Prophylactic measures prior to organ transplantation are evolving based on recent reports of emerging infectious diseases, as well as an expanded understanding of the epidemiology of familiar infections. This review will highlight developments with potential impact on donor and recipient screening and pretransplant management. Key findings regarding bacterial infections include the lack of utility of mupirocin intranasal decolonization for prevention of Staphylococcus aureus infections after liver transplantation, and the description of transmission of Pseudomonas infection to multiple recipients via an innominate artery graft. The implications of donor bacterial colonization in lung transplantation are further explored. The emergence of non-Candida albicans yeast and non-Aspergillus mold infections may lead to changes in prophylactic strategies. The majority of cystic fibrosis patients have had Aspergillus colonization at some time before transplant; one-quarter of these develop tracheobronchial aspergillosis and anastomotic complications.
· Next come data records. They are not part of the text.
(** X21. In a run that reaches the end of the loop, [save_highs] writes
    the file exactly when the high of some ticker was set or raised, that
    is, exactly when the table differs from the loaded one, and the write
    is the last thing but one the run does. When no high changed, which is
    the case when every fetch fails, nothing is written and the run ends
    with the "No high updates." line. *)
Theorem save_iff_high_changed (w : world) (tickers : list string)
    (drop_percent : PrimFloat.float) (highs0 : gmap string PrimFloat.float)
    (st : locals) (outh outl : list event) :
  load_config w (config_json w) = Ok (tickers, drop_percent) ->
  load_highs w (highs_json w) = (Ok highs0, outh) ->
  for_tickers w drop_percent (1 - drop_percent / 100)
    (getenv w "TELEGRAM_BOT_TOKEN") (getenv w "TELEGRAM_CHAT_ID")
    0 tickers (Locals highs0 false) = (Ok st, outl) ->
  (wrote (main w).2 = true <-> existsb is_high_change outl = true)
  /\ (wrote (main w).2 = true <-> highs st <> highs0)
  /\ (highs st <> highs0 ->
        main w = (Ok tt, outh ++ outl
                         ++ [WriteHighs (save_highs (highs st));
                             Print SavedHighs]))
  /\ (highs st = highs0 ->
        main w = (Ok tt, outh ++ outl ++ [Print NoHighUpdates])
        /\ wrote (main w).2 = false)
  /\ ((forall i t, exists exc, fetch_price w i t = Raise exc) ->
        highs st = highs0).
Proof.
  intros Hcfg Hload Hloop.
  pose proof (main_completed _ _ _ _ _ _ _ Hcfg Hload Hloop) as Hmain.
  pose proof (for_tickers_flag _ _ _ _ _ _ _ _ _ _ Hloop) as Hflag.
  assert (Hquiet : wrote (outh ++ outl) = false).
  { unfold wrote. rewrite existsb_app.
    pose proof (load_highs_no_write w (highs_json w)) as H1.
    pose proof (for_tickers_no_write w drop_percent (1 - drop_percent / 100)
                  (getenv w "TELEGRAM_BOT_TOKEN") (getenv w "TELEGRAM_CHAT_ID")
                  tickers 0 (Locals highs0 false)) as H2.
    rewrite Hload in H1. rewrite Hloop in H2. unfold wrote in H1, H2. cbn in H1, H2.
    now rewrite H1, H2. }
  assert (Hwrote : wrote (main w).2 = updated_highs st).
  { rewrite Hmain. cbn [snd]. unfold wrote in *.
    rewrite app_assoc, existsb_app, Hquiet. unfold finish.
    now destruct (updated_highs st). }
  assert (Hupd : updated_highs st = true <-> highs st <> highs0).
  { destruct Hflag as [[-> _]|(U & A & _)]; cbn.
    - split; [discriminate | congruence].
    - split; [intros _; now apply strictly_above_neq in A | auto]. }
  assert (Hev : updated_highs st = true <-> existsb is_high_change outl = true).
  { destruct Hflag as [[-> E]|(U & _ & E)]; cbn; rewrite E.
    - split; discriminate.
    - now rewrite U. }
  repeat split.
  - rewrite Hwrote. apply Hev.
  - rewrite Hwrote. apply Hev.
  - rewrite Hwrote. apply Hupd.
  - rewrite Hwrote. apply Hupd.
  - intros Hne. apply Hupd in Hne. rewrite Hmain. unfold finish.
    now rewrite Hne.
  - rewrite Hmain. unfold finish.
    destruct (updated_highs st); [|reflexivity].
    exfalso. now apply (proj1 Hupd).
  - rewrite Hwrote. destruct (updated_highs st); [|reflexivity].
    exfalso. now apply (proj1 Hupd).
  - intros Hfail.
    pose proof (for_tickers_all_failed w drop_percent (1 - drop_percent / 100)
                  (getenv w "TELEGRAM_BOT_TOKEN") (getenv w "TELEGRAM_CHAT_ID")
                  tickers Hfail 0 (Locals highs0 false)) as H.
    rewrite Hloop in H. now injection H as ->.
Qed.
(** ** Client methods *)

(** C7. For a streaming method of a service, the generated code contains
    the client method whose body reads, statement by statement: open a
    stream with NewStream, passing a StreamDesc whose StreamingClient and
    StreamingServer fields are the two flags of the method, the
    fully-qualified service name, the method name and, as the request,
    [req] when clientStreaming is false and nil when it is true; when
    NewStream fails return nil and the error; otherwise build the typed
    client-stream wrapper over the stream and return it with a nil
    error. *)
Theorem client_stream_call (gen : generator) (service : Service.t)
    (m : Method.t)
    (Hin : In m (Service.Methods service)) (Hstream : isStream m = true) :
  occursIn
    ["func (c *" ++ clientStructType service ++ ") " ++ Method.GoName m
       ++ "(ctx " ++ context (ident gen)
       ++ (if streamingClient m then EmptyString
           else ", req *" ++ QualifiedGoIdent (out gen) (inputIdent m))
       ++ ") (" ++ Service.GoName service ++ "_" ++ Method.GoName m
       ++ "Client, error) {";
     "stream, err := c.client.NewStream(ctx, &" ++ streamDesc (ident gen)
       ++ "{";
     "StreamingClient: " ++ goBool (streamingClient m) ++ ",";
     "StreamingServer: " ++ goBool (streamingServer m) ++ ",";
     "}, " ++ dq ++ ServiceDesc.FullName (Service.Desc service) ++ dq
       ++ ", " ++ dq ++ Method.GoName m ++ dq ++ ", "
       ++ (if streamingClient m then "nil" else "req") ++ ")";
     "if err != nil {";
     "return nil, err";
     "}";
     "x := &" ++ ToLower (Service.GoName service) ++ Method.GoName m
       ++ "Client" ++ "{stream}";
     "return x, nil";
     "}"]
    (Content (out gen) (genService gen service)).
Proof.
  pose proof (occursIn_map (printLine (out gen)) _ _
                (clientMethod_occurs gen service m Hin)) as Hocc.
  fold (Content (out gen) (clientMethod gen service m)) in Hocc.
  fold (Content (out gen) (genService gen service)) in Hocc.
  unfold isStream in Hstream. unfold clientMethod, clientStructName in Hocc.
  destruct (streamingClient m), (streamingServer m);
    try discriminate Hstream;
    simpl in Hocc; revert Hocc; str_norm;
    match goal with
    | |- occursIn ?l _ -> occursIn ?t _ =>
        change l with (t ++ skipn (List.length t) l)%list
    end;
    apply occursIn_head.
Qed.

Lemma client_stream_call_witness :
  In getMethod (Service.Methods mixedService) /\
  isStream getMethod = true /\
  occursIn
    ["func (c *storeClient) Get(ctx context.Context, req *Req) (Store_GetClient, error) {";
     "stream, err := c.client.NewStream(ctx, &ttrpc.StreamDesc{";
     "StreamingClient: false,";
     "StreamingServer: true,";
     "}, " ++ dq ++ "example.Store" ++ dq ++ ", " ++ dq ++ "Get" ++ dq
       ++ ", req)";
     "if err != nil {";
     "return nil, err";
     "}";
     "x := &storeGetClient{stream}";
     "return x, nil";
     "}"]
    (Content sampleFile (genService sampleGen mixedService)).
Proof.
  assert (Hin : In getMethod (Service.Methods mixedService))
    by (simpl; tauto).
  assert (Hs : isStream getMethod = true) by reflexivity.
  split; [exact Hin|]. split; [exact Hs|].
  apply (client_stream_call sampleGen mixedService getMethod Hin Hs).
Defined.

(** ** Services without streaming methods *)

Section ClientInterface.

Variable gen : generator.
Variable service : Service.t.

Lemma registerFunc_interfaceDecl (methods streams : list Method.t) :
  collect interfaceDecl (registerFunc gen service methods streams) = [].
Proof.
  unfold registerFunc.
  assert (Hm : forall m, collect interfaceDecl (methodEntry gen m) = [])
    by reflexivity.
  assert (Hs : forall m, collect interfaceDecl (streamEntry gen service m)
                         = []).
  { intros m. unfold streamEntry. by_flags m. }
  rewrite !collect_app.
  destruct (Nat.ltb 0 (List.length methods)),
           (Nat.ltb 0 (List.length streams));
    rewrite ?collect_app,
      ?(collect_flat_map interfaceDecl _ (fun _ => []) methods Hm),
      ?(collect_flat_map interfaceDecl _ (fun _ => []) streams Hs),
      ?flat_map_nil; reflexivity.
Qed.
(** ** C3: extraction of the first JSON object *)

Lemma append_assoc (a b c : string) : (a ++ b) ++ c = a ++ b ++ c.
Proof. induction a as [|ch a IH]; simpl; [reflexivity | now rewrite IH]. Qed.

Lemma append_length (a b : string) : String.length (a ++ b) = String.length a + String.length b.
Proof. induction a as [|ch a IH]; simpl; [reflexivity | now rewrite IH]. Qed.

Lemma drop_append (a b : string) : drop (String.length a) (a ++ b) = b.
Proof. induction a as [|ch a IH]; simpl; [destruct b; reflexivity | exact IH]. Qed.

Lemma take_append (a b : string) : take (String.length a) (a ++ b) = a.
Proof. induction a as [|ch a IH]; simpl; [destruct b; reflexivity | now rewrite IH]. Qed.

Lemma slice_middle (pre mid post : string) :
  slice (pre ++ mid ++ post) (String.length pre) (String.length pre + String.length mid) = mid.
Proof.
  unfold slice. rewrite drop_append.
  replace (String.length pre + String.length mid - String.length pre)
    with (String.length mid) by lia.
  apply take_append.
Qed.

Lemma extract_loop_in_object (rest pre part : string) (depth : Z) (in_string escaped : bool) :
  (0 < depth)%Z ->
  extract_loop (pre ++ part ++ rest) rest (String.length pre + String.length part) depth
               (Z.of_nat (String.length pre)) in_string escaped
  = option_map (fun t => part ++ t) (object_tail depth (in_string, escaped) rest).
Proof.
  revert part depth in_string escaped.
  induction rest as [|ch rest IH]; intros part depth in_string escaped Hd; [reflexivity|].
  assert (Hnext : forall depth' in_string' escaped',
             (0 < depth')%Z ->
             extract_loop (pre ++ part ++ String ch rest) rest
                          (S (String.length pre + String.length part)) depth'
                          (Z.of_nat (String.length pre)) in_string' escaped'
             = option_map (fun t => part ++ t)
                          (option_map (String ch)
                                      (object_tail depth' (in_string', escaped') rest))).
  { intros depth' in_string' escaped' Hd'.
    replace (pre ++ part ++ String ch rest) with (pre ++ (part ++ String ch "") ++ rest)
      by (rewrite append_assoc; reflexivity).
    replace (S (String.length pre + String.length part))
      with (String.length pre + String.length (part ++ String ch ""))
      by (rewrite append_length; simpl; lia).
    rewrite (IH (part ++ String ch "") depth' in_string' escaped' Hd').
    destruct (object_tail depth' (in_string', escaped') rest); simpl;
      [rewrite append_assoc; reflexivity | reflexivity]. }
  cbn [extract_loop object_tail]. unfold brace_delta, lex_step. cbn [fst].
  destruct in_string.
  - replace (depth + 0 =? 0)%Z with false by (symmetry; apply Z.eqb_neq; lia).
    replace (depth + 0)%Z with depth by lia.
    destruct escaped; [apply Hnext; exact Hd|].
    destruct (Ascii.eqb ch backslash); [apply Hnext; exact Hd|].
    destruct (Ascii.eqb ch dquote); apply Hnext; exact Hd.
  - destruct (Ascii.eqb ch dquote) eqn:Eq.
    + apply Ascii.eqb_eq in Eq. subst ch. cbn [Ascii.eqb]. cbn.
      replace (depth + 0 =? 0)%Z with false by (symmetry; apply Z.eqb_neq; lia).
      replace (depth + 0)%Z with depth by lia.
      apply Hnext. exact Hd.
    + destruct (Ascii.eqb ch open_brace) eqn:Eo.
      * replace (depth =? 0)%Z with false by (symmetry; apply Z.eqb_neq; lia).
        replace (depth + 1 =? 0)%Z with false by (symmetry; apply Z.eqb_neq; lia).
        apply Hnext. lia.
      * destruct (Ascii.eqb ch close_brace) eqn:Ec; cbn [andb].
        -- replace (0 <? depth)%Z with true by (symmetry; apply Z.ltb_lt; lia).
           replace (depth + -1)%Z with (depth - 1)%Z by lia.
           destruct (depth - 1 =? 0)%Z eqn:Ez; cbn [andb].
           ++ replace (0 <=? Z.of_nat (String.length pre))%Z with true
                by (symmetry; apply Z.leb_le; lia).
              rewrite Nat2Z.id. cbn [option_map]. f_equal.
              replace (String.length pre + String.length part + 1)
                with (String.length pre + String.length (part ++ String ch ""))
                by (rewrite append_length; simpl; lia).
              replace (pre ++ part ++ String ch rest) with (pre ++ (part ++ String ch "") ++ rest)
                by (rewrite append_assoc; reflexivity).
              apply slice_middle.
           ++ apply Hnext. apply Z.eqb_neq in Ez. lia.
        -- replace (depth + 0 =? 0)%Z with false by (symmetry; apply Z.eqb_neq; lia).
           replace (depth + 0)%Z with depth by lia.
           apply Hnext. exact Hd.
Qed.
Lemma extract_loop_before (rest done : string) (start : Z) (in_string escaped : bool) :
  extract_loop (done ++ rest) rest (String.length done) 0 start in_string escaped
  = first_tail (in_string, escaped) rest.
Proof.
  revert done start in_string escaped.
  induction rest as [|ch rest IH]; intros done start in_string escaped; [reflexivity|].
  assert (Hnext : forall start' in_string' escaped',
             extract_loop (done ++ String ch rest) rest (S (String.length done)) 0 start'
                          in_string' escaped'
             = first_tail (in_string', escaped') rest).
  { intros start' in_string' escaped'.
    replace (done ++ String ch rest) with ((done ++ String ch "") ++ rest)
      by (rewrite append_assoc; reflexivity).
    replace (S (String.length done)) with (String.length (done ++ String ch ""))
      by (rewrite append_length; simpl; lia).
    apply IH. }
  cbn [extract_loop first_tail]. unfold lex_step. cbn [fst negb andb].
  destruct in_string; cbn [negb andb].
  - destruct escaped; [apply Hnext|].
    destruct (Ascii.eqb ch backslash); [apply Hnext|].
    destruct (Ascii.eqb ch dquote); apply Hnext.
  - destruct (Ascii.eqb ch dquote) eqn:Eq.
    + apply Ascii.eqb_eq in Eq. subst ch. cbn. apply Hnext.
    + destruct (Ascii.eqb ch open_brace) eqn:Eo.
      * cbn [Z.eqb Z.add].
        pose proof (extract_loop_in_object rest done (String ch "") 1 false escaped) as H.
        replace (String.length done + String.length (String ch "")) with (S (String.length done))
          in H by (simpl; lia).
        change (done ++ String ch "" ++ rest) with (done ++ String ch rest) in H.
        rewrite H by lia.
        destruct (object_tail 1 (false, escaped) rest); reflexivity.
      * cbn [Z.ltb Z.compare andb]. rewrite andb_false_r. apply Hnext.
Qed.
Lemma request_context_normal_exit_witness :
  let block := get_instance 1 (IType "A");; get_instance 1 (IType "B") in
  _request_context_var (after (request_context block) di_request_A_B) = None /\
  trace (after (request_context block) di_request_A_B)
  = [ EvCall "A"; EvSetup (Request 0) "A"; EvCall "B"; EvSetup (Request 0) "B";
      EvTeardown "B"; EvTeardown "A" ] /\
  exists ctx', context_at (Request 0) (after (request_context block) di_request_A_B)
                 = Some ctx' /\ _stack ctx' = [].
Proof.
  intros block.
  destruct (request_context_normal_exit block di_request_A_B (VObj 1)
              (after (request_context block) di_request_A_B))
    as (Hvar & di1 & ctx1 & Hblock & Hctx1 & Htrace & Hctx').
  { vm_compute. reflexivity. }
  split; [exact Hvar|].
  apply after_run in Hblock as <-.
  assert (ctx1 = set_stack (fun _ => [resource "A" []; resource "B" []]) ctx1
          /\ trace (after block (entered di_request_A_B))
             = [ EvCall "A"; EvSetup (Request 0) "A";
                 EvCall "B"; EvSetup (Request 0) "B" ]) as [Hstack Hbefore].
  { revert Hctx1. vm_compute. by intros [= <-]. }
  split.
  - rewrite Htrace, Hbefore, Hstack. reflexivity.
  - eexists. split; [exact Hctx'|reflexivity].
Defined.

Section MissInvoked.

Variable get_instance_rec : Interface -> M Value.
Hypothesis preserves_rec : forall interface, preserves (get_instance_rec interface).

(** On a miss, [ScopedContext.get] that returns has called the provider. *)
Lemma ScopedContext_get_miss_invoked ref interface di ctx provider v di' :
  context_at ref di = Some ctx ->
  default VNone (_instances ctx !! interface) = VNone ->
  _providers di !! interface = Some provider ->
  ScopedContext_get get_instance_rec ref interface di = (Ok v, di') ->
  invoked (obj provider) v di di'.
Proof using preserves_rec.
  intros Hctx Hmiss Hprov.
  unfold ScopedContext_get, read_context, get_provider. run_monad.
  rewrite Hctx. simpl. rewrite Hmiss. rewrite bool_decide_true by done.
  rewrite Hprov. simpl.
  destruct ((if is_resource provider
             then create_resource get_instance_rec provider ref
             else create_instance get_instance_rec provider) di)
    as [[v1|e] di1] eqn:Hcreate; [|discriminate].
  assert (Hinv : invoked (obj provider) v1 di di1).
  { destruct (is_resource provider);
      [by eapply create_resource_invoked|by eapply create_instance_invoked]. }
  destruct (update_context ref (set_instances <[interface:=v1]>) di1)
    as [[[]|e] di2] eqn:Hstore; intros [= <- <-].
  destruct (store_instance_inv _ _ _ _ _ _ Hstore eq_refl) as (Htrace & _).
  destruct Hinv as (before & args & kwargs & later & Ht & Hbody).
  exists before, args, kwargs, later. by rewrite Htrace.
Qed.
(** X22.  The "Add Stock" button does nothing for an empty field; for any
    other text it has the effect of [add_to_watchlist] on the text as
    typed: upper-casing it before the call changes nothing. *)
Theorem add_stock_button_is_add_to_watchlist :
  forall (new_symbol : string) (now : datetime) (d : DB),
    (new_symbol = ""%string -> add_stock_button new_symbol now d = (false, d))
    /\ (new_symbol <> ""%string ->
          add_stock_button new_symbol now d = (true, add_to_watchlist new_symbol now d)
          /\ In (upper new_symbol) (get_watchlist (snd (add_stock_button new_symbol now d)))).
Proof.
  intros new_symbol now d. split.
  - intros ->. reflexivity.
  - intros N. destruct new_symbol as [|c s] eqn:E; [congruence|]. rewrite <- E.
    assert (A : add_to_watchlist (upper new_symbol) now d = add_to_watchlist new_symbol now d).
    { unfold add_to_watchlist. rewrite upper_idem. reflexivity. }
    assert (B : add_stock_button new_symbol now d
                = (true, add_to_watchlist new_symbol now d)).
    { rewrite E. unfold add_stock_button. rewrite <- E, A. reflexivity. }
    split; [exact B|]. rewrite B. cbn [snd]. apply added_symbol_listed.
Qed.

Lemma add_stock_button_is_add_to_watchlist_witness :
  add_stock_button "" t0 (db w0) = (false, db w0)
  /\ add_stock_button "msft" t1 (db w0) = (true, add_to_watchlist "msft" t1 (db w0)).
Proof.
  split.
  - apply (add_stock_button_is_add_to_watchlist "" t0 (db w0)). reflexivity.
  - apply (add_stock_button_is_add_to_watchlist "msft" t1 (db w0)). discriminate.
Defined.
There are several key developments regarding viral infections. Donor-derived human herpesvirus-8-infected neoplastic cells have been identified in recipients with Kaposi sarcoma. The transmission of human T-cell lymphotropic virus -1 (HTLV-1) to multiple recipients who developed myelopathy underscores the continuing need for donor screening. The striking event of West Nile virus transmission to multiple recipients from a single donor also has raised questions regarding donor screening for this virus. New information on the use of hepatitis B core antibody-positive donor livers, as well as the emergence of hepatitis B virus escape mutants, is discussed. Finally, information on successful retransplantation after BK polyomavirus (BKV) allograft nephropathy is beginning to appear. The pretransplant phase continues to be an important time period for screening and intervention in order to reduce the risk of posttransplant infections. Recent findings add to our current understanding of epidemiology and risk stratification; however, more randomized trials are needed.